### Work to be completed
Copy out exactly the lines below that run from the one holding "the frame allocator, the" to the one holding "Done (mkPages (kp_sched k) v m fr).", keeping both of those lines and no others.
*** Block opens ***
(* ===== verification/KernelPages.v ===== *)
(** * Pages for the heap

    The kernel's implementation of what the heap asks for: the loop bodies of
    [init_heap] and [expand_heap] (src/kernel/src/memory/heap.cpp), composed of
    the frame allocator, the page mapper and the scheduler's
    [map_pages_in_all_processes].  The instance at the end discharges the
    interface the heap is verified against. *)

From S2P Require Import Prelude PhysMem Bitmap FrameAlloc Paging PageMap Heap LinkedList SparseVector RingBuffer Event Process Scheduler.
Import MemRoutines.

(** The parts of the kernel's state these loops touch. *)
Record kpages := mkPages { kp_sched : sched; kp_vmm : vmm; kp_mem : mem; kp_frames : pmm }.

(** [Present | ReadWrite] *)
Definition heap_page_flags : Z := Z.lor (flag_value Present) (flag_value ReadWrite).

(** [Memory::map(HEAP_VIRTUAL_BASE + i, request_page(), ...)] *)
Definition map_first (va : Z) (k : kpages) : outcome kpages :=
  '(addr, fr) ← request_page (kp_frames k);
  '(m, fr) ← map_active va addr heap_page_flags (kp_vmm k) (kp_mem k, fr);
  Done (mkPages (kp_sched k) (kp_vmm k) m fr).

(** The body of the loop in [expand_heap]. *)
Definition map_heap_page (va : Z) (k : kpages) : outcome kpages :=
  '(addr, fr) ← request_page (kp_frames k);
  let m := memset addr 0 PAGE_SIZE (kp_mem k) in
  st ← map_pages_in_all_processes va addr heap_page_flags 1 (kp_sched k) (m, fr);
  let '(active, v) := active_page_map (kp_vmm k) in
  '(m, fr) ← map active va addr heap_page_flags st;
  Done (mkPages (kp_sched k) v m fr).

(** Frames one heap page may cost: the page itself and up to three tables in the
    page map of every process and in the active one. *)
Definition frames_per_page (k : kpages) : Z := 4 + 3 * SLL.Length (ProcessQueue (kp_sched k)).

Definition pages_left_for_heap (k : kpages) : Z := fa_avail (kp_frames k) / frames_per_page k.

Definition heap_pages_ready (k : kpages) : Prop :=
  fa_inv (kp_frames k) /\ exists ns ps, queue_ok (kp_sched k) ns ps.

Lemma map_one_page root va pa mf m fr :
  fa_inv fr ->
  exists m' fr', map_pages root va pa mf 1 (m, fr) = Done (m', fr') /\ fa_inv fr' /\
    fa_avail fr - 3 <= fa_avail fr'.
Proof.
  intros Hi. unfold map_pages. change (Z.to_nat 1) with 1%nat. cbn [map_pages_loop].
  destruct (va <? _); [|by exists m, fr; split_and!; [| |lia]].
  destruct (map_progress root va pa mf m fr Hi) as (m' & fr' & -> & Hi' & Ha' & _).
  by exists m', fr'.
Qed.

Lemma map_in_all_ok s ns ps i fuel va pa mf m fr :
  queue_ok s ns ps -> (i <= length ns)%nat -> (length ns - i < fuel)%nat ->
  fa_inv fr -> 3 * Z.of_nat (length ns - i) <= fa_avail fr ->
  exists m' fr', map_pages_from fuel (List.hd 0 (drop i ns)) va pa mf 1 s (m, fr) = Done (m', fr') /\ fa_inv fr' /\
    fa_avail fr - 3 * Z.of_nat (length ns - i) <= fa_avail fr'.
Proof.
  intros Q. pose proof (SLL.chain_length _ _ _ _ (SLL.rep_chain _ _ _ (qo_rep _ _ _ Q))) as Hl.
  revert i m fr. induction fuel as [|fuel IH]; intros i m fr Hi Hf Hinv Hav; [lia|].
  destruct (decide (i = length ns)) as [->|Hne].
  { rewrite drop_ge by lia. cbn. exists m, fr. split_and!; [done..|lia]. }
  destruct (lookup_lt_is_Some_2 ns i) as [n Hn]; [lia|]. destruct (lookup_lt_is_Some_2 ps i) as [a Ha]; [lia|].
  destruct (node_value s ns ps i n a Q Hn Ha) as (H0 & Hv & Hx).
  destruct (qo_procs _ _ _ Q a) as [_ [p Hp]]; [by eapply list_elem_of_lookup_2|].
  rewrite (drop_S ns n i Hn). cbn [map_pages_from List.hd].
  rewrite (proj2 (Z.eqb_neq n 0) H0), Hv. cbn [mbind outcome_bind]. unfold proc. rewrite Hp. cbn [deref mbind outcome_bind].
  destruct (map_one_page (CR3 p) va pa mf m fr Hinv) as (m1 & fr1 & -> & Hi1 & Ha1). cbn [mbind outcome_bind].
  rewrite Hx. cbn [mbind outcome_bind].
  destruct (IH (S i) m1 fr1 ltac:(lia) ltac:(lia) Hi1 ltac:(lia)) as (m2 & fr2 & -> & Hi2 & Ha2).
  exists m2, fr2. split_and!; [done..|lia].
Qed.

Lemma map_heap_page_ok va k :
  heap_pages_ready k -> KHeap.HEAP_VIRTUAL_BASE <= va < 2 ^ 64 -> va mod PAGE_SIZE = 0 -> 1 <= pages_left_for_heap k ->
  exists k', map_heap_page va k = Done k' /\ heap_pages_ready k' /\ pages_left_for_heap k - 1 <= pages_left_for_heap k'.
Proof.
  intros (Hinv & ns & ps & Q) _ _ Hl. unfold pages_left_for_heap, frames_per_page in *.
  pose proof (SLL.chain_length _ _ _ _ (SLL.rep_chain _ _ _ (qo_rep _ _ _ Q))) as Hlen.
  pose proof (SLL.rep_length _ _ _ (qo_rep _ _ _ Q)) as HL. rewrite HL in *.
  set (n := Z.of_nat (length ps)) in *. assert (Hav : 4 + 3 * n <= fa_avail (kp_frames k)) by (destruct (Z.le_gt_cases (4 + 3 * n) (fa_avail (kp_frames k))); [done|]; assert (fa_avail (kp_frames k) / (4 + 3 * n) < 1) by (apply Z.div_lt_upper_bound; lia); lia).
  unfold map_heap_page.
  change (request_page (kp_frames k)) with (fa_request (kp_frames k)).
  destruct (fa_request_some (kp_frames k) Hinv ltac:(lia)) as (addr & fr & -> & Hi1 & _ & _ & _ & _ & Hra). cbn [mbind outcome_bind].
  pose proof (queue_fuel_enough _ _ _ Q).
  destruct (map_in_all_ok (kp_sched k) ns ps 0 (queue_fuel (kp_sched k)) va addr heap_page_flags
              (memset addr 0 PAGE_SIZE (kp_mem k)) fr Q) as (m2 & fr2 & E2 & Hi2 & Ha2); [lia|lia|done|lia|].
  unfold map_pages_in_all_processes. rewrite (SLL.rep_head _ _ _ (qo_rep _ _ _ Q)).
  rewrite drop_0 in E2. rewrite E2. cbn [mbind outcome_bind].
  destruct (active_page_map (kp_vmm k)) as [active v].
  destruct (map_progress active va addr heap_page_flags m2 fr2 Hi2) as (m3 & fr3 & -> & Hi3 & Ha3 & _).
  cbn [mbind outcome_bind]. eexists. split_and!; [done|split; [done|by exists ns, ps]|].
  cbn [kp_sched kp_frames]. rewrite HL. fold n.
  replace (fa_avail (kp_frames k) / (4 + 3 * n) - 1) with ((fa_avail (kp_frames k) - 1 * (4 + 3 * n)) / (4 + 3 * n))
    by (rewrite <- Z.add_opp_r, <- Z.mul_opp_l, Z.div_add by lia; lia).
  apply Z.div_le_mono; lia.
Qed.

#[export] Instance kernel_page_provider : KHeap.PageProvider kpages := {
  KHeap.pp_map_first := map_first;
  KHeap.pp_map_page := map_heap_page;
  KHeap.pp_left := pages_left_for_heap;
  KHeap.pp_ready := heap_pages_ready;
  KHeap.pp_map_page_ok := map_heap_page_ok
}.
*** Block closes ***
### Output of the exercise
    the frame allocator, the page mapper and the scheduler's
    [map_pages_in_all_processes].  The instance at the end discharges the
    interface the heap is verified against. *)

From S2P Require Import Prelude PhysMem Bitmap FrameAlloc Paging PageMap Heap LinkedList SparseVector RingBuffer Event Process Scheduler.
Import MemRoutines.

(** The parts of the kernel's state these loops touch. *)
Record kpages := mkPages { kp_sched : sched; kp_vmm : vmm; kp_mem : mem; kp_frames : pmm }.

(** [Present | ReadWrite] *)
Definition heap_page_flags : Z := Z.lor (flag_value Present) (flag_value ReadWrite).

(** [Memory::map(HEAP_VIRTUAL_BASE + i, request_page(), ...)] *)
Definition map_first (va : Z) (k : kpages) : outcome kpages :=
  '(addr, fr) ← request_page (kp_frames k);
  '(m, fr) ← map_active va addr heap_page_flags (kp_vmm k) (kp_mem k, fr);
  Done (mkPages (kp_sched k) (kp_vmm k) m fr).

(** The body of the loop in [expand_heap]. *)
Definition map_heap_page (va : Z) (k : kpages) : outcome kpages :=
  '(addr, fr) ← request_page (kp_frames k);
  let m := memset addr 0 PAGE_SIZE (kp_mem k) in
  st ← map_pages_in_all_processes va addr heap_page_flags 1 (kp_sched k) (m, fr);
  let '(active, v) := active_page_map (kp_vmm k) in
  '(m, fr) ← map active va addr heap_page_flags st;
  Done (mkPages (kp_sched k) v m fr).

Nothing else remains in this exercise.